Ouf de soulagement de rejoindre Cuneo et de trouver un bon bivouac près d’une rivière. Eau revigorante, plaisir insigne, repos bien mérité ! Si les Italiens sont des furieux sur la route, ils se révèlent de fantastiques bâtisseurs et les plus beaux tracés de cols sont sans doute chez eux, à l’image du très célèbre Stelvio. La Lombarde est bien de cette tradition transalpine, avec ses 1400 m de bonheur dans un cadre magnifique, le long d’une route étroite qui ne dépasse pas les 10%.
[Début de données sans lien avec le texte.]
(** The shift of the script on an image that holds the block at its
    place, with the offset as the byte value. *)
Lemma shift_block_reads_before_writes_script :
  let image := (fun n => Z.of_nat n mod 256) <$> seq 0 (Z.to_nat 13820) in
  bytes_ok image
  /\ exists data',
       shift_lda_sta image = Ok data'
       /\ byte_at data' 13791 = byte_at image 13795
       /\ byte_at data' 13810 = byte_at image 13814.
Proof.
  intros image.
  assert (Hok : bytes_ok image).
  { apply Forall_fmap, Forall_forall. intros n _. simpl.
    apply Z.mod_pos_bound. lia. }
  assert (Hlen : len image = 13820).
  { unfold image, len. rewrite length_fmap, length_seq. lia. }
  split; [exact Hok |].
  destruct (shift_block_reads_before_writes 4
              (get_offset load_address 0x9FDD) (4 * 5) image Hok)
    as (data' & _ & Hscript & _ & Hin & _).
  { lia. } { vm_compute. discriminate. } { lia. }
  { rewrite Hlen. vm_compute. discriminate. }
  exists data'. split; [by apply Hscript |].
  split.
  - apply (Hin 13791). vm_compute. split; [discriminate | reflexivity].
  - apply (Hin 13810). vm_compute. split; [discriminate | reflexivity].
Defined.



Lemma setslice_grows_at_tail_only data payload start :
  0 <= start ->
  grows_at_tail_only data start (len payload)
    (setslice data start (start + len payload) payload).
Proof.
  intros Hstart. pose proof (len_nonneg payload) as Hp.
  destruct (decide (start <= len data)) as [Hle | Hgt].
  - destruct (setslice_inside data payload start (conj Hstart Hle))
      as (Hlen & Hbelow & _ & Habove).
    split; [lia |].
    intros i Hi [Hlt | Hge]; [apply Hbelow; lia | by apply Habove].
  - rewrite setslice_past_end by lia. split.
    + rewrite len_app. lia.
    + intros i Hi _. apply lookup_app_l. unfold len in Hi. lia.
Qed.

(** C7, as the code has it: no insert, shift or append makes the image
    shorter.  For an insert whose start offset is not negative, the image
    gets longer only when the end offset is past its end, and the bytes
    already there outside the written range stay at their offsets: the
    image grows at its tail only.  A shift keeps the length; an append
    keeps the image as a prefix. *)
Theorem patches_never_shrink (fs : files) load data addr payload filename
    count shift first n more :
  (forall d, insert_bytes load data addr payload = Ok d -> len data <= len d)
  /\ (forall d, insert_binary_file fs load data addr filename = Ok d ->
        len data <= len d)
  /\ (forall d, insert_nops load data addr count = Ok d -> len data <= len d)
  /\ (forall d, shift_block shift first n data = Ok d -> len d = len data)
  /\ (len data <= len (extend data more)
      /\ take (length data) (extend data more) = data)
  /\ (0 <= get_offset load addr ->
      (forall d, insert_bytes load data addr payload = Ok d ->
         grows_at_tail_only data (get_offset load addr) (len payload) d)
      /\ (forall d content,
            fs !! filename = Some content ->
            insert_binary_file fs load data addr filename = Ok d ->
            grows_at_tail_only data (get_offset load addr) (len content) d)
      /\ (forall d, insert_nops load data addr count = Ok d ->
            grows_at_tail_only data (get_offset load addr) (Z.max 0 count) d)).
Proof.
  split.
  { intros d Hd. apply insert_bytes_inv in Hd as ->.
    apply setslice_length_ge. }
  split.
  { intros d Hd. apply insert_binary_file_inv in Hd as (content & _ & ->).
    apply setslice_length_ge. }
  split.
  { intros d Hd. apply insert_nops_inv in Hd as [_ ->].
    apply setslice_length_ge. }
  split; [intros d Hd; by apply shift_block_len in Hd |].
  split.
  { unfold extend. split.
    - rewrite len_app. pose proof (len_nonneg more). lia.
    - by rewrite take_app_length. }
  intros Hstart. split; [| split].
  - intros d Hd. apply insert_bytes_inv in Hd as ->.
    by apply setslice_grows_at_tail_only.
  - intros d content Hfile Hd.
    apply insert_binary_file_inv in Hd as (content' & Hfile' & ->).
    rewrite Hfile in Hfile'. inversion Hfile'; subst content'.
    by apply setslice_grows_at_tail_only.
  - intros d Hd. apply insert_nops_inv in Hd as [_ ->].
    rewrite <- len_nops. by apply setslice_grows_at_tail_only.
Qed.

Lemma patches_never_shrink_example :
  insert_bytes load_address [1; 2; 3] 0x6A00 [9; 8] = Ok [1; 2; 9; 8]
  /\ 0 <= get_offset load_address 0x6A00
  /\ len [1; 2; 3] <= len [1; 2; 9; 8]
  /\ grows_at_tail_only [1; 2; 3] (get_offset load_address 0x6A00)
       (len [9; 8]) [1; 2; 9; 8].
Proof.
  assert (Hrun : insert_bytes load_address [1; 2; 3] 0x6A00 [9; 8]
                 = Ok [1; 2; 9; 8]) by reflexivity.
  assert (Hstart : 0 <= get_offset load_address 0x6A00).
  { vm_compute. discriminate. }
  destruct (patches_never_shrink ∅ load_address [1; 2; 3] 0x6A00 [9; 8]
              "shppt.bin"%string 0 4 0 0 [])
    as (Hge & _ & _ & _ & _ & Htail).
  split; [exact Hrun |]. split; [exact Hstart |].
  split; [exact (Hge _ Hrun) |].
  exact (proj1 (Htail Hstart) _ Hrun).
Defined.

(** C7 fails for a negative start offset: with three bytes in the image, an
    insert of one byte at offset -1 ends at offset 0, inside the image, and
    yet the image gets longer, the new byte going in before the last one. *)
Lemma insert_below_load_address_grows_in_the_middle :
  get_offset load_address 0x69FD = -1
  /\ get_offset load_address 0x69FD + len [9] <= len [1; 2; 3]
  /\ insert_bytes load_address [1; 2; 3] 0x69FD [9] = Ok [1; 2; 9; 3]
  /\ len [1; 2; 3] < len [1; 2; 9; 3]
  /\ [1; 2; 9; 3] !! 2%nat <> [1; 2; 3] !! 2%nat.
Proof.
  split; [reflexivity |].
  split; [vm_compute; discriminate |].
  split; [reflexivity |].
  split; [reflexivity |].
  discriminate.
Qed.

(** C8, as the code has it: the script knows [pal] and nothing else.  Every
    other platform, recognised or not, gets the overwrite set of [ntsc]:
    the run is the run of [ntsc], it raises nothing when its inputs are
    ready, and on a protection image that holds the three offsets the patch
    does not fail. *)
Theorem platform_other_than_pal_is_ntsc platform script (fs : files) data :
  platform <> "pal"%string ->
  patch_gma1 platform data = patch_gma1 "ntsc" data
  /\ main [script; platform] fs = main [script; "ntsc"%string] fs
  /\ (0x16 < len data -> is_ok (patch_gma1 platform data) = true)
  /\ (inputs_ready fs -> is_ok (main [script; platform] fs) = true).
Proof.
  intros Hne.
  assert (Hsame : forall d, patch_gma1 platform d = patch_gma1 "ntsc" d).
  { intros d. by rewrite (patch_gma1_other platform d Hne). }
  split; [apply Hsame |]. split; [| split].
  - apply main_platform. intros d. rewrite !platform_of_argv_two. apply Hsame.
  - intros Hlen. by rewrite (ntsc_overwrite_set platform data Hne Hlen).
  - intros Hready.
    destruct (main_runs [script; platform] fs Hready) as (fs' & ->). done.
Qed.

Lemma platform_other_than_pal_is_ntsc_example :
  "secam"%string <> "pal"%string
  /\ patch_gma1 "secam" (replicate 45 7) = patch_gma1 "ntsc" (replicate 45 7)
  /\ is_ok (patch_gma1 "secam" (replicate 45 7)) = true.
Proof.
  assert (Hne : "secam"%string <> "pal"%string) by discriminate.
  split; [exact Hne |].
  destruct (platform_other_than_pal_is_ntsc "secam" "elite-modify.py" ∅
              (replicate 45 7) Hne) as (Hsame & _ & Hok & _).
  split; [exact Hsame |]. apply Hok. vm_compute. reflexivity.
Defined.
Le soir, la halte à Saint-Étienne-de-Tinée fut appréciée. Le temps était prévu à l’orage dès 11 h le lendemain. Nous ne voulions pas subir le déluge dans la Moutière, perché à plus de 2400 m, aussi le départ fut très matinal. La petite route traversant le village de Saint-Dalmas-le-Selvage, plus haut village des Alpes-Maritimes, nous fit souffrir. Les 10 derniers kilomètres affichent 1000 m de dénivelé, offrant encore de belles séances de poussage, cependant sur route asphaltée. Au col nous avons visité un ouvrage de la ligne Maginot, travaux titanesques qui sur ce site ne semblent pas avoir servi. Un groupe de FFI y était stationné à la Libération… La pluie nous a cueillis au début de la piste très mal pavée qui rejoint la route de la Cayolle vers 1700 m.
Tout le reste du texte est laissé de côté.